==== Records to use ====
(* ===== verification/DcrReconciler.v ===== *)
(** The reconciler of a DorisCluster
    ([src/pkg/controller/doriscluster_controller.go]) and the comparison of
    statuses ([controllers_utils.go]).

    The controllers of the components are an interface, a record of their
    operations; the code ranges over a map of them, so that every loop takes
    its own order of the same controllers. *)

From Stdlib Require Import ZArith Lia Ascii.
From stdpp Require Import base list gmap strings.
From S2P Require Import Prelude GoStr KubeTypes DdcApi Client Mysql Resource External SubDefault.
From S2P Require Import DcrApi DcrResource DcrSub DcrPods DcrFe.
From S2P Require DcrBe DcrCn DdcReconciler.

Local Open Scope string_scope.
Local Open Scope Z_scope.
Local Open Scope dop_scope.

Import DdcReconciler (Result, mkResult, noResult, after).

(** ** The interface of a sub-controller *)

Record SubController := mkSubController {
  sc_Sync : Dcr -> op (Dcr * option goerr);
  sc_ClearResources : Dcr -> op (Dcr * (bool * option goerr));
  sc_GetControllerName : string;
  sc_UpdateComponentStatus : Dcr -> op (Dcr * option goerr)
}.

(** ** Comparison of statuses *)

(** [sort.Strings] on both and an element-wise comparison. *)
Fixpoint str_leb (s t : string) : bool :=
  match s, t with
  | "", _ => true
  | String _ _, "" => false
  | String c s', String d t' =>
      if ch_code c <? ch_code d then true
      else if ch_code d <? ch_code c then false else str_leb s' t'
  end.
Fixpoint insert_string (s : string) (l : list string) : list string :=
  match l with
  | [] => [s]
  | t :: l' => if str_leb s t then s :: l else t :: insert_string s l'
  end.
Definition sort_Strings (l : list string) : list string := foldr insert_string [] l.

(** The comparison sorts the slices in place: the first list as it is left, and the verdict. *)
Definition equalSplice (e n : list string) : list string * bool :=
  if negb (length e =? length n)%nat then (e, false)
  else (sort_Strings e, bool_decide (sort_Strings e = sort_Strings n)).

(** The first status as the comparison leaves it, and whether the two differ. *)
Definition inconsistentComponentStatus (eStatus nStatus : option ComponentStatus)
  : option ComponentStatus * bool :=
  match eStatus, nStatus with
  | None, None => (None, false)
  | Some e, Some n =>
      if bool_decide (cst_ComponentCondition e <> cst_ComponentCondition n) ||
         bool_decide (cst_AccessService e <> cst_AccessService n)
      then (Some e, true)
      else
        let '(creating, same) := equalSplice (cst_CreatingMembers e) (cst_CreatingMembers n) in
        let e := e <| cst_CreatingMembers := creating |> in
        if negb same then (Some e, true) else
        let '(running, same) := equalSplice (cst_RunningMembers e) (cst_RunningMembers n) in
        let e := e <| cst_RunningMembers := running |> in
        if negb same then (Some e, true) else
        let '(failed, same) := equalSplice (cst_FailedMembers e) (cst_FailedMembers n) in
        (Some (e <| cst_FailedMembers := failed |>), negb same)
  | e, _ => (e, true)
  end.

Definition inconsistentHorizontalStatus (eh nh : option HorizontalScaler) : bool :=
  match eh, nh with
  | Some e, Some n => bool_decide (hs_Name e <> hs_Name n) || bool_decide (hs_Version e <> hs_Version n)
  | None, None => false
  | _, _ => true
  end.

(** An absent status is compared as a zero one when the other is present. *)
Definition inconsistentCnStatus (eStatus nStatus : option CnStatus) : option CnStatus * bool :=
  match eStatus, nStatus with
  | None, None => (None, false)
  | _, _ =>
      let status (s : option CnStatus) := match s with Some c => cns_Status c | None => zeroComponentStatus end in
      let '(e, differs) := inconsistentComponentStatus (Some (status eStatus)) (Some (status nStatus)) in
      (c ← eStatus; st ← e; Some (c <| cns_Status := st |>),
       differs || inconsistentHorizontalStatus (eStatus ≫= cns_HorizontalScaler) (nStatus ≫= cns_HorizontalScaler))
  end.

(** Stops at the first component that differs. *)
Definition inconsistentStatus (status : DcrStatus) (dcr : Dcr) : DcrStatus * bool :=
  let '(fe, differs) := inconsistentComponentStatus (FEStatus status) (FEStatus (dcr_Status dcr)) in
  let status := status <| FEStatus := fe |> in
  if differs then (status, true) else
  let '(be, differs) := inconsistentComponentStatus (BEStatus status) (BEStatus (dcr_Status dcr)) in
  let status := status <| BEStatus := be |> in
  if differs then (status, true) else
  let '(cn, differs) := inconsistentCnStatus (CnStatus_ status) (CnStatus_ (dcr_Status dcr)) in
  let status := status <| CnStatus_ := cn |> in
  if differs then (status, true) else
  let '(broker, differs) := inconsistentComponentStatus (BrokerStatus status) (BrokerStatus (dcr_Status dcr)) in
  (status <| BrokerStatus := broker |>, differs).

(** ** Watches *)

Definition map_pod (meta : ObjectMeta) : list (string * string) :=
  let dorisName := map_get (m_Labels meta) DorisClusterLabelKey in
  if decide (dorisName <> "") then [(m_Namespace meta, dorisName)] else [].

Definition has_doris_label (m : ObjectMeta) : bool := bool_decide (is_Some (m_Labels m !! DorisClusterLabelKey)).

Definition dcr_pod_predicate (e : DdcReconciler.pod_event) : bool :=
  match e with
  | DdcReconciler.PodCreate m | DdcReconciler.PodDelete m => has_doris_label m
  | DdcReconciler.PodUpdate old _ same => has_doris_label old && negb same
  end.

(** types.NamespacedName.String *)
Definition namespaced_name (ns name : string) : string := ns +:+ "/" +:+ name.

Definition map_config_map (watched : strmap) (meta : ObjectMeta) : list (string * string) :=
  match watched !! namespaced_name (m_Namespace meta) (m_Name meta) with
  | Some dcrNamespacedNameStr =>
      match Split dcrNamespacedNameStr "/" with
      | [ns; name] => [(ns, name)]
      | _ => []
      end
  | None => []
  end.

Definition config_map_predicate (watched : strmap) (meta : ObjectMeta) : bool :=
  bool_decide (is_Some (watched !! namespaced_name (m_Namespace meta) (m_Name meta))).

(** The core config maps of a cluster that restarts on their change. *)
Definition watch_config_maps (dcr : Dcr) (watched : strmap) : strmap :=
  if EnableRestartWhenConfigChange (dcr_Spec dcr) then
    map_fold (fun _ cm watched =>
      <[namespaced_name (dcr_Namespace dcr) cm := namespaced_name (dcr_Namespace dcr) (dcr_Name dcr)]> watched)
      watched (GetDorisCoreConfigMapNames dcr)
  else watched.

(** ** Loops over the controllers *)

(** Stops at the first error. *)
Fixpoint until_failure (f : SubController -> Dcr -> op (Dcr * option goerr)) (scs : list SubController) (dcr : Dcr)
  : op (Dcr * option goerr) :=
  match scs with
  | [] => Ret (dcr, None)
  | rc :: rest =>
      let! '(dcr, err) := f rc dcr in
      match err with
      | Some e => Ret (dcr, Some e)
      | None => until_failure f rest dcr
      end
  end.

(** The results are ignored. *)
Fixpoint clear_all (scs : list SubController) (dcr : Dcr) : op Dcr :=
  match scs with
  | [] => Ret dcr
  | rc :: rest => let! '(dcr, _) := sc_ClearResources rc dcr in clear_all rest dcr
  end.
Definition clearNoEffectResources (scs : list SubController) (cluster : Dcr) : op Dcr := clear_all scs cluster.
Definition resourceClean (scs : list SubController) (dcr : Dcr) : op Dcr := clear_all scs dcr.

(** ** Writing back *)

Definition updateDorisCluster (dcr : Dcr) : op (Dcr * option goerr) := ApplyDorisCluster dcr.

Definition fe_replicas (dcr : Dcr) : option Z := base_of dcr Component_FE ≫= bs_Replicas.

(** The updated cluster as it is left, and the error. *)
Definition revertDorisClusterSomeFields (getDcr updatedDcr : Dcr) : op (Dcr * option goerr) :=
  deref (fe_replicas getDcr) (fun old =>
  deref (fe_replicas updatedDcr) (fun new =>
    if negb (old =? new) then ApplyDorisCluster updatedDcr else Ret (updatedDcr, None))).

(** Whether a component with a spec has a status that is not available; [None]
    is the panic on an absent status. *)
Definition waits {A} (spec : option A) (status : option ComponentStatus) : option bool :=
  match spec with
  | None => Some false
  | Some _ => s ← status; Some (bool_decide (cst_Phase s <> Available))
  end.
Definition reconcile (dcr : Dcr) : option bool :=
  let spec := dcr_Spec dcr in
  let status := dcr_Status dcr in
  fe ← waits (FeSpec_ spec) (FEStatus status);
  if (fe : bool) then Some true else
  be ← waits (BeSpec_ spec) (BEStatus status);
  if (be : bool) then Some true else
  cn ← waits (CnSpec_ spec) (cns_Status <$> CnStatus_ status);
  if (cn : bool) then Some true else
  waits (BrokerSpec_ spec) (BrokerStatus status).

(** retry.DefaultBackoff: four attempts with the same object. *)
Fixpoint update_attempts (steps : nat) (edcr : Dcr) : op (option goerr) :=
  match steps with
  | O => Ret None
  | S n =>
      let! err := call (DcrStatusUpdate edcr) in
      match err with
      | Some e =>
          if IsConflict e then match n with O => Ret (Some e) | _ => update_attempts n edcr end
          else Ret (Some e)
      | None => Ret None
      end
  end.

Definition updateDorisClusterStatus (dcr : Dcr) : op (Result * option goerr) :=
  let! got := call (CGet KDcr (dcr_Namespace dcr) (dcr_Name dcr)) in
  match got with
  | Er err => Ret (noResult, Some err)
  | Ok edcr =>
      let '(status, differs) := inconsistentStatus (dcr_Status dcr) edcr in
      let dcr := dcr <| dcr_Status := status |> in
      let write :=
        let! err := update_attempts 4 (edcr <| dcr_Status := dcr_Status dcr |>) in
        Ret (noResult, err) in
      if differs then write
      else deref (reconcile dcr) (fun wait => if wait then Ret (after 5, None) else write)
  end.

(** ** Reconcile *)

(** [sync_order], [clear_order], [status_order]: the orders of the loops over
    the map.  The config maps watched are those of the reconciler. *)
Definition Reconcile (sync_order clear_order status_order : list SubController) (ns name : string)
    (watched : strmap) : op (strmap * (Result * option goerr)) :=
  let! got := call (CGet KDcr ns name) in
  match got with
  | Er err => if IsNotFound err then Ret (watched, (noResult, None)) else Ret (watched, (noResult, Some err))
  | Ok edcr =>
      match m_DeletionTimestamp (dcr_Meta edcr) with
      | Some _ => let! _ := resourceClean clear_order edcr in Ret (watched, (noResult, None))
      | None =>
          let watched := watch_config_maps edcr watched in
          let! '(dcr, err) := until_failure sc_Sync sync_order edcr in
          match err with
          | Some e => Ret (watched, (noResult, Some e))
          | None =>
              let! dcr := clearNoEffectResources clear_order dcr in
              let! '(dcr, err) := until_failure sc_UpdateComponentStatus status_order dcr in
              match err with
              | Some e => Ret (watched, (noResult, Some e))
              | None =>
                  let! '(dcr, err) := revertDorisClusterSomeFields edcr dcr in
                  match err with
                  | Some e => Ret (watched, (noResult, Some e))
                  | None => let! r := updateDorisClusterStatus dcr in Ret (watched, r)
                  end
              end
          end
      end
  end.

(** ** The controllers of the operator *)

Section controllers.
Context `{External}.

(** The builders of the pod templates are arguments of the controllers. *)
Definition feController (fe_template : Dcr -> config -> op PodTemplateSpec) : SubController :=
  mkSubController (DcrFe.Sync fe_template) DcrFe.ClearResources "feController" DcrFe.UpdateComponentStatus.
Definition beController (be_template : Dcr -> config -> op (Dcr * PodTemplateSpec)) : SubController :=
  mkSubController (DcrBe.Be.Sync be_template) DcrBe.Be.ClearResources "beController" DcrBe.Be.UpdateComponentStatus.
Definition cnController (cn_template : Dcr -> config -> op PodTemplateSpec) : SubController :=
  mkSubController (DcrCn.Sync cn_template) DcrCn.ClearResources "cnController" DcrCn.UpdateComponentStatus.
Definition brokerController (broker_template : Dcr -> config -> op (Dcr * PodTemplateSpec)) : SubController :=
  mkSubController (DcrBe.Broker.Sync broker_template) DcrBe.Broker.ClearResources "brokerController"
    DcrBe.Broker.UpdateComponentStatus.

Definition Scs : list SubController :=
  [feController buildFEPodTemplateSpec; beController buildBEPodTemplateSpec; cnController buildCnPodTemplateSpec;
   brokerController buildBrokerPodTemplateSpec].
End controllers.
====
* Work item: The reply should consist solely of the lines above from the one that has "(** [sync_order], [clear_order], [status_order]: the" through the one that has "Definition feController (fe_template", reproduced exactly.

* Result for this exercise:
(** [sync_order], [clear_order], [status_order]: the orders of the loops over
    the map.  The config maps watched are those of the reconciler. *)
Definition Reconcile (sync_order clear_order status_order : list SubController) (ns name : string)
    (watched : strmap) : op (strmap * (Result * option goerr)) :=
  let! got := call (CGet KDcr ns name) in
  match got with
  | Er err => if IsNotFound err then Ret (watched, (noResult, None)) else Ret (watched, (noResult, Some err))
  | Ok edcr =>
      match m_DeletionTimestamp (dcr_Meta edcr) with
      | Some _ => let! _ := resourceClean clear_order edcr in Ret (watched, (noResult, None))
      | None =>
          let watched := watch_config_maps edcr watched in
          let! '(dcr, err) := until_failure sc_Sync sync_order edcr in
          match err with
          | Some e => Ret (watched, (noResult, Some e))
          | None =>
              let! dcr := clearNoEffectResources clear_order dcr in
              let! '(dcr, err) := until_failure sc_UpdateComponentStatus status_order dcr in
              match err with
              | Some e => Ret (watched, (noResult, Some e))
              | None =>
                  let! '(dcr, err) := revertDorisClusterSomeFields edcr dcr in
                  match err with
                  | Some e => Ret (watched, (noResult, Some e))
                  | None => let! r := updateDorisClusterStatus dcr in Ret (watched, r)
                  end
              end
          end
      end
  end.

(** ** The controllers of the operator *)

Section controllers.
Context `{External}.

(** The builders of the pod templates are arguments of the controllers. *)
Definition feController (fe_template : Dcr -> config -> op PodTemplateSpec) : SubController :=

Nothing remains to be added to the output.